Из протокола допроса Охминцевой Нины Георгиевны

— Скажите, где вы находились двадцать третьего января в девятнадцать часов тридцать минут?

— В столовой санатория. В двадцать часов у нас ужин. Я накрывала на столы. Это все могут подтвердить.


Из протокола допроса Охминцева Виктора Петровича

— Скажите, где вы находились двадцать третьего января в девятнадцать часов тридцать минут?

— На работе.

— Вы работу заканчиваете в восемнадцать часов?

— Да.

— Почему же вы были в девятнадцать часов тридцать минут на работе?

— Да надо было закончить...

— Вас техник оставил?

— Нет, я сам...

— Чем же объяснить такое старание?

— У меня не очень точный глазомер; когда укладывал изразцовую плитку, казалось, все ровно, а потом проверил по отвесу — косо. Ну, и, пока никто не увидел, переделал.

— А вас действительно никто не видел?

— Думаю, что никто не видел.

— Значит, никто не сможет и подтвердить, что вы работали в девятнадцать часов тридцать минут?

— Думаю, что никто...

— И сами вы не сможете доказать, что работали и что не были в другом месте в это время? Скажем, у железнодорожного полотна?

— А зачем мне там быть?

— Об этом я вас потом спрошу. А сейчас отвечайте: чем вы можете доказать, что не были в девятнадцать тридцать у железнодорожного полотна, напротив дома вашей тещи?

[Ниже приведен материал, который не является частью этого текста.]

(** * Optimistic mutation cache of the medication tracker

    A shallow embedding of [src/hooks/useMedications.ts]: the query hook
    [useGetMedications] and the mutation hook [useAddMedication], together
    with the part of the query client the two hooks call
    ([getQueryData], [setQueryData], [cancelQueries], [invalidateQueries])
    and the life cycle that the mutation runner gives to [onMutate],
    [mutationFn], [onError] and [onSettled].

    The hooks run on one cooperative thread.  Every [await] of the source
    is an explicit point at which other flows may run; what runs there is
    a parameter of the embedded function. *)

From Stdlib Require Import ZArith Sorted.
From stdpp Require Import gmap strings list fin_maps.

Local Open Scope Z_scope.

(** ** Records of [src/types.ts] *)

Module Medication.
Record t : Type := mk {
  id : string;
  created_at : string;
  user_id : string;
  name : string;
  dosage : string;
  frequency : string
}.
End Medication.

(** [Omit<Medication, 'id' | 'created_at' | 'user_id'>] *)
Module NewMedication.
Record t : Type := mk {
  name : string;
  dosage : string;
  frequency : string
}.
End NewMedication.

(** A thrown value: [new Error(message)] of the hooks themselves, or the
    error object of the remote store client. *)
Inductive Error : Type :=
| JsError (message : string)
| RemoteError (message : string).

Inductive Result (A : Type) : Type :=
| Ok (a : A)
| Err (e : Error).
Arguments Ok {A} a.
Arguments Err {A} e.

(** The [{ data, error }] answer of the remote store client: exactly one
    of the two is set. *)
Inductive Response (A : Type) : Type :=
| Data (data : A)
| Failure (message : string).
Arguments Data {A} data.
Arguments Failure {A} message.

(** ** Query keys

    [["medications", currentUserId]] where [currentUserId = user?.id] is a
    string or [undefined]. *)

Abbreviation QueryKey := (string * option string)%type.

Definition medicationsKey (currentUserId : option string) : QueryKey :=
  ("medications", currentUserId).

(** JavaScript's [!x] for [x : string | undefined]: [undefined] and the
    empty string are falsy. *)
Definition falsy (x : option string) : bool :=
  match x with
  | None => true
  | Some s => if decide (s = "") then true else false
  end.

(** ** The query client

    The hooks import their cache from a client library, which is not part
    of the repository.  Its operations are modelled below as sections 4.1,
    4.2 and 5 of the specification describe the cache store and the query
    controller.

    One entry per query key: the cached collection ([None] is the
    client's [undefined], the absent collection), the time of the last
    write, the invalidation mark and the token of the fetch in flight. *)

Record Query : Type := mkQuery {
  q_data : option (list Medication.t);
  q_dataUpdatedAt : Z;
  q_isInvalidated : bool;
  q_fetch : option nat
}.

(** Calls made on the query client and on the remote store, and fetch
    completions handled by the client, in the order they happen. *)
Inductive Call : Type :=
| CancelQueries (k : QueryKey)
| GetQueryData (k : QueryKey)
| SetQueryData (k : QueryKey) (data : option (list Medication.t))
| InvalidateQueries (k : QueryKey)
| RemoteInsert (row : NewMedication.t) (user_id : string)
| RemoteSelect (user_id : string)
| FetchCompleted (k : QueryKey) (token : nat) (applied : bool).

Record World : Type := mkWorld {
  cache : gmap QueryKey Query;
  fetchSeq : nat;
  now : Z;
  trace : list Call
}.

Definition with_cache (c : gmap QueryKey Query) (w : World) : World :=
  {| cache := c; fetchSeq := fetchSeq w; now := now w; trace := trace w |}.

(** State passing with the call log. *)
Definition M (A : Type) : Type := World -> A * World.

#[global] Instance M_ret : MRet M := fun A a w => (a, w).
#[global] Instance M_bind : MBind M :=
  fun A B f m w => f (fst (m w)) (snd (m w)).

Definition exec {A} (m : M A) (w : World) : World := snd (m w).
Definition eval {A} (m : M A) (w : World) : A := fst (m w).

Definition log (c : Call) : M unit :=
  fun w => (tt, {| cache := cache w; fetchSeq := fetchSeq w; now := now w;
                   trace := trace w ++ [c] |}).

Definition gets {A} (f : World -> A) : M A := fun w => (f w, w).

Definition modify_cache (f : gmap QueryKey Query -> gmap QueryKey Query) : M unit :=
  fun w => (tt, with_cache (f (cache w)) w).

(** An [await]: the flow is suspended and [others] run before it resumes. *)
Definition await (others : M unit) : M unit := others.

Definition dataOf (k : QueryKey) (w : World) : option (list Medication.t) :=
  q ← cache w !! k; q_data q.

— Зря вы меня приплетаете к этому делу, товарищ следователь. Я тут непричастный.

— Еще раз спрашиваю: чем вы можете доказать, что в это время работали или, что то же самое, не были у железнодорожного полотна, напротив дома Прокусовых?

— Я работал...

— Когда вы пришли домой?

— В начале десятого.

— От кого вы узнали о гибели Прокусова?

— От жены.

— Когда она вам сообщила?

— На другой день. Утром.

— Что же, она не ночевала дома?

— Нет.

— И вас это не встревожило?

— Последнее время она часто оставалась у матери на ночь.

— Почему вы не зашли к ней, идя с работы?

— А чего я там, да и усталый был.

— Значит, вы не можете доказать, где были в девятнадцать часов тридцать минут?

— Сказал же, на работе.

— Но вас там никто не видел?

— Не знаю... Наверно, не видели.

— Подумайте. Это очень важно.

— Я нарочно обе двери закрыл, чтобы свет не проникал. Кто же меня мог видеть за стенами...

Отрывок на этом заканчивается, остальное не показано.